Records contained in a dataset
(** Height is logarithmic in the number of nodes. *)
Lemma avl_size_pow t : avl t -> 2 ^ (height t / 2) <= size t + 1.
Proof.
  induction t as [|l IHl r IHr h k v]; [by vm_compute|].
  intros (Hl & Hr & -> & Hb). cbn [height size].
  specialize (IHl Hl). specialize (IHr Hr).
  assert (Hl0 := avl_height_nonneg _ Hl). assert (Hr0 := avl_height_nonneg _ Hr).
  set (m := Z.max (height l) (height r)) in *.
  destruct (Z.eq_dec m 0) as [->|Hm].
  { assert (Hs := size_nonneg l). assert (Hs' := size_nonneg r).
    change ((1 + 0) / 2) with 0. rewrite Z.pow_0_r. lia. }
  assert (Hpow : forall a, (m - 1) / 2 <= a / 2 -> 2 ^ ((m - 1) / 2) <= 2 ^ (a / 2)).
  { intros a Ha. apply Z.pow_le_mono_r; lia. }
  assert (2 ^ ((m - 1) / 2) <= 2 ^ (height l / 2)).
  { apply Hpow, Z.div_le_mono; lia. }
  assert (2 ^ ((m - 1) / 2) <= 2 ^ (height r / 2)).
  { apply Hpow, Z.div_le_mono; lia. }
  replace ((1 + m) / 2) with (1 + (m - 1) / 2).
  2:{ replace (1 + m) with ((m - 1) + 1 * 2) by lia. rewrite Z.div_add by lia. lia. }
  rewrite Z.pow_add_r by (try lia; apply Z.div_pos; lia). lia.
Qed.
End Heights.

(** ** Contents: in-order lists and finite maps *)
Section Contents.
Context {K V : Type} (c : K -> K -> comparison) `{!TotalCompare c}.
Implicit Types t l r : tree K V.

Lemma elements_rotateRight t : elements (rotateRight t) = elements t.
Proof. destruct t as [|[|]]; simpl; try done. by rewrite <- !app_assoc. Qed.

Lemma elements_rotateLeft t : elements (rotateLeft t) = elements t.
Proof. destruct t as [|? []]; simpl; try done. by rewrite <- !app_assoc. Qed.

Lemma elements_rebalance t : elements (rebalance t) = elements t.
Proof.
  unfold rebalance. destruct t as [|l r h k v]; [done|].
  repeat case_match; rewrite ?elements_rotateRight, ?elements_rotateLeft; simpl;
    by rewrite ?elements_rotateRight, ?elements_rotateLeft.
Qed.

Lemma elements_newNode k v l r : elements (newNode k v l r) = elements l ++ (k, v) :: elements r.
Proof. done. Qed.

Lemma sorted_app_inv (l1 l2 : list K) (x : K) :
  StronglySorted (clt c) (l1 ++ x :: l2) ->
  StronglySorted (clt c) l1 /\ StronglySorted (clt c) l2 /\
  Forall (fun y => clt c y x) l1 /\ Forall (clt c x) l2.
Proof.
  induction l1 as [|y l1 IH]; simpl; intros H; inversion_clear H as [|? ? Hs Hf].
  { repeat split; auto; constructor. }
  destruct (IH Hs) as (H1 & H2 & H3 & H4).
  rewrite Forall_app, Forall_cons in Hf. destruct Hf as (Hf1 & Hf2 & Hf3).
  repeat split; auto; constructor; auto.
Qed.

• Exercise goal: I'd like the number of lines above that contain the word "rebalance", and nothing besides that number.

• Task solution: 2